A fotografia acima foi feita por um satélite sobrevoando Dom Eliseu, uma cidade do Leste do Pará. As linhas vermelhas traçam o contorno de cinco fazendas, conforme elas foram registradas no Cadastro Ambiental Rural (CAR), uma base de dados sobre a ocupação da terra no Brasil. Um observador atento, no entanto, pode reparar que, no nível do chão, não existe uma separação clara entre as fazendas. Não há sinal de cerca, e algumas trilhas (provavelmente estradas) atravessam várias delas. Como é possível ver no centro da imagem, à direita, há uma única sede, cortada ao meio por uma das linhas vermelhas, e uma única porteira. Tudo leva a crer que as cinco fazendas são, na verdade, uma só.
Casos como esse – de propriedades com divisas que só existem no papel – têm proliferado na Amazônia.

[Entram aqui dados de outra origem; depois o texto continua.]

Lemma track_filter_top_n_witness :
  track "b" ∈ (run_view relayConfig 9 (rankingCalls 7 1 conference ∅) emptyRanking ∅).2 <->
  in_top 1 (latest 7 conference ∅ 0) (track "b").
Proof. apply (track_filter_top_n 7 1 relayConfig 9 1 conference); vm_compute; reflexivity. Defined.
(** The sweeps of this run. *)
Example conference_sweeps :
  length (List.filter (fun op => match op with SweepIdle _ _ => true | _ => false end) (rankingCalls 7 1 conference ∅)) = 3%nat.
Proof. vm_compute. reflexivity. Qed.

(** Only the changes reach the ranking. *)
Example conference_calls :
  (fun op => match op with UpdateSortValue f v _ _ => Some (f, v) | _ => None end) <$> rankingCalls 7 0 conference ∅ =
    [None; None; None; Some (track "b", 60); Some (track "a", 70); None].
Proof. vm_compute. reflexivity. Qed.

(** ** A track published again *)
(** Session 1 publishes the track and session 9 watches it. *)
Definition watched : PropertyRanking * gset FullTrackName :=
  run_view quietConfig 9 [RegisterTrack video (Some 50) 1; AddSession 1 9 true] emptyRanking ∅.

(** A watched track is lost when it is published again before it has
    ended.  The relay ends the forwarder of the first publication, with the
    session that watches it; the ranking keeps the track as registered, by the
    first publisher, and does not select it again, so the session is not given
    the new publication. *)
Theorem republished_track_lost :
  watched.2 = {[video]} /\
  evsAfter RelayExec [OpPublish video 1 None 4 40 0; OpPublish video 2 None 5 50 1] =
    [Unsubscribe (Some 11) 40; ForwarderDone (OwnedRef 0)] /\
  rank_step quietConfig (RegisterTrack video (Some 50) 2) watched.1 = (watched.1, []) /\
  map (fun q => publisherRaw q.2) (rankedTracks watched.1) = [1].
Proof. split_and!; vm_compute; reflexivity. Qed.
(* ===== verification/Ingest.v ===== *)
(** The ingest counters of a track (SubscriptionRegistry.h: [IngestCounters];
    relay/RecentGroupWindow.h; MoqxRelay.cpp: [RelayIngestFilter]). *)

From S2P Require Import Prelude Location.

(** ** The window of recent groups *)
Definition kSize : nat := 3.

(** The array and the number of its cells in use. *)
Record RecentGroupWindow := mkWindow { groups_ : list Z; count_ : nat }.
Definition newWindow : RecentGroupWindow := mkWindow (replicate kSize 0) 0.

(** [std::rotate(begin, begin + i, begin + i + 1)]: cell [i] moves to the front. *)
Definition rotateFront (i : nat) (l : list Z) : list Z :=
  match l !! i with Some x => x :: take i l ++ drop (S i) l | None => l end.

(** The index of [g] among the cells in use. *)
Fixpoint indexOf (g : Z) (l : list Z) : option nat :=
  match l with
  | [] => None
  | x :: r => if x =? g then Some 0%nat else S <$> indexOf g r
  end.

Definition admit_group (groupID : Z) (w : RecentGroupWindow) : bool * RecentGroupWindow :=
  match indexOf groupID (take (count_ w) (groups_ w)) with
  | Some i => (false, mkWindow (rotateFront i (groups_ w)) (count_ w))
  | None =>
    let rotated := rotateFront (length (groups_ w) - 1) (groups_ w) in
    (true, mkWindow (<[0%nat := groupID]> rotated) (Nat.min (count_ w + 1) kSize))
  end.

(** ** The counters *)
Record IngestCounters := mkIngest {
  ic_largest : option AbsoluteLocation;
  ic_groups : Z;
  ic_objects : Z;
  ic_recent : RecentGroupWindow;
}.
Definition newIngest : IngestCounters := mkIngest None 0 0 newWindow.

Definition record (grp obj : Z) (c : IngestCounters) : IngestCounters :=
  let '(first, w) := admit_group grp (ic_recent c) in
  let loc := Loc grp obj in
  mkIngest (match ic_largest c with
            | None => Some loc
            | Some l => if loc_ltb l loc then Some loc else Some l
            end)
    (if first then u64 (ic_groups c + 1) else ic_groups c) (u64 (ic_objects c + 1)) w.
Lemma fail_step s c what : local_ok s -> c ∈ ls_claims s ->
  exists r', claim_fail what c (ls_registry s) = Some (disengaged c, r') /\
    local_ok (mkLocalSys r' (withoutClaim c (ls_claims s)) (ls_tickets s) (ls_next s)) /\ keeps_waits (ls_registry s) r'.
Proof.
  intros Hok Hc. destruct (lk_engaged _ Hok c Hc) as [He _]. unfold claim_fail, registry_fail, mbind, M_bind.
  rewrite He. cbn. destruct (findPendingOwnedBy _ _ _) as [p|] eqn:Ef; cbn.
  - apply findPending_some in Ef as (e & Hf & Hw & Hp). pose proof (lk_table _ Hok) as Ht.
    rewrite fulfilReady_run by (cbn; by eapply tb_promise). eexists. split; [done|].
    pose proof (left_waits _ _ e _ what Ht Hf) as Hkw. rewrite Hp in Hkw. split; [|exact Hkw].
    pose proof (left_ok _ _ e _ what Ht Hf) as Ht'. pose proof (left_shrinks (cl_ftn c) e (ls_registry s) what) as Hsh.
    pose proof (left_pending (cl_ftn c) e (ls_registry s) what) as Hpend. rewrite Hp in Ht', Hsh, Hpend.
    apply resolved_ok; try done. intros f w [H1 H2]%Hpend; [|done]. split; [done|]. congruence.
  - eexists. split; [done|]. split; [|by intros f p]. apply stale_ok; [done..|]. by apply findPending_none.
Qed.

Lemma markReady_step s c : local_ok s -> c ∈ ls_claims s -> cl_initialStateSet c = true ->
  exists r', markReady c (ls_registry s) = Some (disengaged c, r') /\
    local_ok (mkLocalSys r' (withoutClaim c (ls_claims s)) (ls_tickets s) (ls_next s)) /\ keeps_waits (ls_registry s) r'.
Proof.
  intros Hok Hc Hi. destruct (lk_engaged _ Hok c Hc) as [He _]. unfold markReady, registry_markReady, mbind, M_bind.
  rewrite He, Hi. cbn. destruct (findPendingOwnedBy _ _ _) as [p|] eqn:Ef; cbn.
  - apply findPending_some in Ef as (e & Hf & Hw & Hp). pose proof (lk_table _ Hok) as Ht.
    rewrite fulfilReady_run by (cbn; by eapply tb_promise). eexists. split; [done|].
    pose proof (readied_waits _ _ e p _ Ht Hf Hp) as Hkw. rewrite Hw in Hkw. split; [|exact Hkw].
    assert (Hin : le_forwarder e ∈ initialised (ls_registry s)) by (rewrite Hw; by apply (lk_init _ Hok)).
    pose proof (readied_ok _ _ e p _ Ht Hf Hp Hin) as Ht'. rewrite Hw in Ht'. apply resolved_ok; try done.
    + split; try done. cbn. intros f e' [[<- <-]|[_ H]]%lookup_insert_Some; eauto.
    + intros f w (e' & q & H & Hw' & Hq). cbn in H. apply lookup_insert_Some in H as [[<- <-]|[Hne H]]; [done|].
      split; [by exists e', q|]. congruence.
  - eexists. split; [done|]. split; [|by intros f p]. apply stale_ok; [done..|]. by apply findPending_none.
Qed.

Lemma local_remove_step s f expected : local_ok s ->
  exists x r', remove f expected (ls_registry s) = Some (x, r') /\
    local_ok (mkLocalSys r' (ls_claims s) (ls_tickets s) (ls_next s)) /\ keeps_waits (ls_registry s) r'.
Proof.
  intros Hok. unfold remove, mbind, M_bind. cbn. destruct (forwarders_ (ls_registry s) !! f) as [e|] eqn:Ef.
  2: { eexists _, _. split; [done|]. split; [by destruct s|by intros f' p']. }
  destruct (negb _); [eexists _, _; split; [done|]; split; [by destruct s|by intros f' p']|]. cbn.
  pose proof (lk_table _ Hok) as Ht. pose proof (left_ok _ _ e _ "local forwarder removed" Ht Ef) as Ht'.
  pose proof (left_shrinks f e (ls_registry s) "local forwarder removed") as Hsh.
  pose proof (left_pending f e (ls_registry s) "local forwarder removed") as Hpend.
  pose proof (left_waits _ _ e _ "local forwarder removed" Ht Ef) as Hkw.
  destruct (le_ready e) as [p|] eqn:Hp; [rewrite fulfilReady_run by (cbn; by eapply tb_promise)|];
    (eexists _, _; split; [done|]); (split; [|exact Hkw]); apply (shrunk_ok s); try done;
    intros f' w [H _]%Hpend; try done; by apply (lk_claimed _ Hok).
Qed.
(** The setup it waits for has ended; another one may have begun. *)
Definition setupSettled (rid : Z) (q : SubscribeRequest) (session : Session) (ready : pref) (en : ThreadEnv) : T (list ThreadEvent) :=
  s ← get;
  if bool_decide (heap (ready_ (tlForwarders_ s)) !! ready = Some Unfulfilled) then mret []
  else
    match lookupState (sq_fullTrackName q) (tlForwarders_ s) with
    | Ready w => attachReady rid q session w en
    | Pending reclaimed => suspendAt rid (AwaitsSetup q session reclaimed);; mret []
    | Absent => reject rid session (sq_requestID q) INTERNAL "local forwarder setup failed"
    end.

(** Back from the relay's executor. *)
Definition attachAnswers (rid : Z) (q : SubscribeRequest) (session : Session) (claim : Claim) (forward : bool)
    (attach : PublisherAttachment) (en : ThreadEnv) : T (list ThreadEvent) :=
  let localFwd := cl_forwarder claim in
  cb ← pendingCbOf localFwd;
  let undo := match pa_directPublisherSub attach with
              | Some w => if sawOnEmpty_ cb || bool_decide (is_Some (pa_error attach)) then [Unsubscribes session w] else []
              | None => []
              end in
  if sawOnEmpty_ cb then
    evs ← teardownLocalForwarderOnFailure (pa_publisherRef attach) (pa_ownsRelayChain attach) None "" en;
    onRegistry (destroyClaim claim);;
    evs' ← reject rid session (sq_requestID q) INTERNAL "all subscribers cancelled during setup";
    mret (undo ++ evs ++ evs')
  else match pa_error attach with
  | Some e =>
    evs ← teardownLocalForwarderOnFailure (pa_publisherRef attach) (pa_ownsRelayChain attach) (Some localFwd) (er_reason e) en;
    onRegistry (destroyClaim claim);;
    evs' ← answer rid session (LRefused e);
    mret (undo ++ evs ++ evs')
  | None =>
    claim ← onRegistry (setInitialState claim);
    evs ← (match pa_directPublisherSub attach with
           | Some _ => evs ← maybeEmpty localFwd en; mret (Unsubscribes session localFwd :: evs)
           | None => replayPendingFowarderEvents (sq_fullTrackName q) localFwd (pa_finalCallback attach) cb forward
           end);
    let subForwarder := default localFwd (pa_directPublisherSub attach) in
    claim ← onRegistry (markReady claim);
    evs' ← answer rid session (LAttached subForwarder);
    mret (evs ++ AppliesInitial session (pa_initial attach) ::
      (if te_attached en then [LTriesNewGroup subForwarder] else []) ++ fillEvents subForwarder q ++ evs')
  end.

(** ** The publisher's side of a subscribe *)
Inductive InstallKind := FromPublish | FromSubscribe.

Definition installPublisherForwarder (f : FullTrackName) (w : fref) (kind : InstallKind) : T (Claim * ParkTicket) :=
  match kind with
  | FromPublish => setCallback f w (LocalCb (mkLocalCb ToRelay false false));; onRegistry (replaceAndPark f w)
  | FromSubscribe =>
    setCallback f w (LocalCb (mkLocalCb ToRelay true false));;
    claim ← onRegistry (replace f w); mret (claim, None)
  end.

(** [direct]: the subscriber is on this thread. *)
Definition addPublisherSubscriber (q : SubscribeRequest) (w : fref) (direct : bool) (en : ThreadEnv) : option (list ThreadEvent) :=
  if direct then
    match fw_addSubscriber (en_forwarder (te_env en) w) with Some _ => Some [] | None => None end
  else Some [AddsChannel w].
(* ===== verification/LocalSetupTheorems.v ===== *)
(** The coroutines of an I/O thread over any interleaving and whatever the other
    executors answer (MoqxRelay.cpp, LocalForwarder mode): nothing aborts, nobody
    waits for a setup that nobody owes, and what happens to a forwarder during its
    setup reaches the publisher. *)

From S2P Require Import Prelude Location CacheState NamespaceTree NamespaceSpec Rendezvous.
From S2P Require Import RelayNamespaces RelaySystem Promise TopN Registry RegistryRelay RelayRequests LocalRegistry LocalTheorems LocalSetup.
From S2P Require Import CacheWitness RelayNsTheorems RelayRequestsTheorems.
Local Open Scope Z_scope.

(** ** What a frame holds *)
Section thread.
Context {SA : SessionApi} {RA : RequestApi}.
Context (allowedNamespacePrefix_ : list string).

Definition frameClaim (fr : ThreadFrame) : option Claim :=
  match fr with AwaitsAttach _ _ c _ => Some c | AwaitsUpstreamOk _ c => Some c | _ => None end.
Definition frameTicket (fr : ThreadFrame) : option (FullTrackName * fref) :=
  match fr with AwaitsRegistration f (Some x) => Some (f, x) | _ => None end.
(** The forwarder that is being set up. *)
Definition frameForwarder (fr : ThreadFrame) : option fref :=
  match fr with
  | AwaitsAttach _ _ c _ => Some (cl_forwarder c)
  | AwaitsUpstreamOk _ c => Some (cl_forwarder c)
  | WiresChannel _ _ w _ => Some w
  | _ => None
  end.
(** Its events are recorded. *)
Definition frameRecords (fr : ThreadFrame) : option (FullTrackName * fref) :=
  match fr with
  | AwaitsAttach q _ c _ => Some (sq_fullTrackName q, cl_forwarder c)
  | WiresChannel f _ w _ => Some (f, w)
  | _ => None
  end.
(** The setup a request waits for: its track and the promise. *)
Definition frameWaits (fr : ThreadFrame) : option (FullTrackName * pref) :=
  match fr with
  | AwaitsSetup q _ p => Some (sq_fullTrackName q, p)
  | FetchAwaitsSetup q _ p => Some (ft_fullTrackName q, p)
  | _ => None
  end.
(** moxygen: a FETCH of a draft without Fetch Type is standalone. *)
Definition joining_ok (q : Fetch) (session : Session) : Prop :=
  fetchType q <> None -> useFillFetch (default 0 (getNegotiatedVersion session)) = false.

Implicit Types (m : gmap Z ThreadFrame) (c : option Claim) (t : option (FullTrackName * fref)) (s : Thread).

Definition holds m c (x : Claim) : Prop := c = Some x \/ exists rid fr, m !! rid = Some fr /\ frameClaim fr = Some x.
Definition ticketed m t x : Prop := t = Some x \/ exists rid fr, m !! rid = Some fr /\ frameTicket fr = Some x.

(** ** The invariant
    [m]: the coroutines that are suspended; [c], [t]: the claim and the ticket
    that the running one has in hand. *)
Record core m c t s : Prop := {
  co_local : exists l tl, local_ok (mkLocalSys (tlForwarders_ s) l tl (th_nextForwarder s)) /\
    (forall x, x ∈ l <-> holds m c x) /\ (forall x, x ∈ tl <-> ticketed m t x);
  co_owner rid rid' fr fr' w : m !! rid = Some fr -> m !! rid' = Some fr' ->
    frameForwarder fr = Some w -> frameForwarder fr' = Some w -> rid = rid';
  co_below rid fr w : m !! rid = Some fr -> frameForwarder fr = Some w -> w < th_nextForwarder s;
  co_hand x rid fr : c = Some x -> m !! rid = Some fr -> frameForwarder fr <> Some (cl_forwarder x);
  co_tickets rid rid' fr fr' x : m !! rid = Some fr -> m !! rid' = Some fr' ->
    frameTicket fr = Some x -> frameTicket fr' = Some x -> rid = rid';
  co_ticket x rid fr : t = Some x -> m !! rid = Some fr -> frameTicket fr <> Some x;
  co_records rid fr f w : m !! rid = Some fr -> frameRecords fr = Some (f, w) ->
    exists cb, th_callbacks s !! w = Some (f, PendingCb cb);
  co_waits rid fr f p : m !! rid = Some fr -> frameWaits fr = Some (f, p) -> waits f p (tlForwarders_ s);
  co_fetch rid q session p : m !! rid = Some (FetchAwaitsSetup q session p) -> joining_ok q session;
}.

(** [own]: the coroutine that runs. *)
Record running (own : option Z) m c t s : Prop := {
  ru_core : core m c t s;
  ru_frames : match own with Some rid => delete rid (th_frames s) = m /\ rid < th_nextRequest s | None => th_frames s = m end;
  ru_next rid fr : m !! rid = Some fr -> rid < th_nextRequest s;
}.
Definition thread_ok s : Prop := exists m, running None m None None s.

Lemma newThread_ok : thread_ok newThread.
Proof.
  exists ∅. split; [|done|by intros rid fr ?]. split; try (by intros; done).
  exists [], []. split; [exact startLocal_ok|]. split; intros x; (split; [by intros ?%elem_of_nil|]).
  - by intros [?|(rid & fr & ? & _)].
  - by intros [?|(rid & fr & ? & _)].
Qed.

Lemma records_forwarder fr f w : frameRecords fr = Some (f, w) -> frameForwarder fr = Some w.
Proof. by destruct fr; intros [= ? ?]; subst. Qed.
Lemma claim_forwarder fr x : frameClaim fr = Some x -> frameForwarder fr = Some (cl_forwarder x).
Proof. by destruct fr; intros [= ?]; subst. Qed.

(** *** Changes of the registry *)
Definition with_registry r n s : Thread := mkThread r n (th_callbacks s) (th_frames s) (th_nextRequest s).

Lemma registry_core m c t c' t' s r n l tl :
  core m c t s -> local_ok (mkLocalSys r l tl n) ->
  (forall x, x ∈ l <-> holds m c' x) -> (forall x, x ∈ tl <-> ticketed m t' x) ->
  keeps_waits (tlForwarders_ s) r -> th_nextForwarder s <= n ->
  (forall x rid fr, c' = Some x -> m !! rid = Some fr -> frameForwarder fr <> Some (cl_forwarder x)) ->
  (forall x rid fr, t' = Some x -> m !! rid = Some fr -> frameTicket fr <> Some x) ->
  core m c' t' (with_registry r n s).
Proof.
  intros [] Hl Hc Ht Hw Hn Hhand Htick. split; try done.
  - by exists l, tl.
  - intros rid fr w H1 H2. specialize (co_below0 rid fr w H1 H2). cbn. lia.
  - intros rid fr f p H1 H2. apply Hw. eauto.
Qed.

Lemma running_core own m c t c' t' s s' :
  running own m c t s -> core m c' t' s' -> th_frames s' = th_frames s -> th_nextRequest s' = th_nextRequest s ->
  running own m c' t' s'.
Proof. intros [] Hc Hf Hn. split; [done| |by rewrite Hn]. by rewrite Hf, Hn. Qed.

Lemma onRegistry_run {A} (op : L A) (a : A) r s : op (tlForwarders_ s) = Some (a, r) ->
  onRegistry op s = Some (a, with_registry r (th_nextForwarder s) s).
Proof. unfold onRegistry. by intros ->. Qed.

(** *** The claim in hand *)
Lemma holds_drop m x y : (forall rid fr, m !! rid = Some fr -> frameForwarder fr <> Some (cl_forwarder x)) ->
  holds m None y <-> y <> x /\ holds m (Some x) y.
Proof.
  intros Hh. unfold holds. split.
  - intros [?|(rid & fr & H & Hc)]; [done|]. split; [|right; by eauto]. intros ->. by apply (Hh rid fr H), claim_forwarder.
  - intros [Hne [[= ->]|H]]; [done|]. by right.
Qed.

Lemma destroyClaim_spec own m x t :
  spec (running own m (Some x) t) (onRegistry (destroyClaim x)) (fun a s => a = disengaged x /\ running own m None t s).
Proof.
  intros s Hr. pose proof (ru_core _ _ _ _ _ Hr) as Hc. destruct (co_local _ _ _ _ Hc) as (l & tl & Hok & Hl & Htl).
  destruct (fail_step _ x "local forwarder claim dropped" Hok) as (r' & E & Hok' & Hw); [by apply Hl; left|]. cbn [ls_registry ls_claims ls_tickets ls_next] in *.
  eexists _, _. split; [by apply onRegistry_run|]. split; [done|]. eapply running_core; [done| |done..].
  eapply (registry_core _ _ _ _ _ _ _ _ _ _ Hc Hok'); [|done|done|lia|done|apply (co_ticket _ _ _ _ Hc)].
  intros y. rewrite elem_of_withoutClaim, Hl. symmetry. apply holds_drop. intros rid fr. by apply (co_hand _ _ _ _ Hc).
Qed.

Ao que tudo indica, não são fruto de erros nos cadastros, mas de uma manobra por meio da qual proprietários de terras têm escapado da obrigação de preservar a floresta.
Por lei, todo imóvel rural na Amazônia deve manter a vegetação nativa em ao menos 80% de sua área. É o que se chama de reserva legal, um mecanismo previsto no Código Florestal. Só que existe, na lei, uma exceção prevista para imóveis cuja área é menor do que quatro módulos fiscais (uma unidade agrária que varia de município para município). Nesses casos, os proprietários só precisam manter de pé as áreas de floresta que estavam preservadas até 2008 e ficam desobrigados de recuperar a mata que foi derrubada antes disso.
Para Marcelo Elvira, do Observatório do Código Florestal, os resultados do estudo reforçam a importância de as autoridades ambientais de cada estado fazerem um cruzamento dos dados do CAR com outras bases de dados. Em casos de divergências com os cadastros fundiários, os analistas deveriam passar um pente-fino em busca de irregularidades como a fragmentação para evitar a reserva legal mais rigorosa.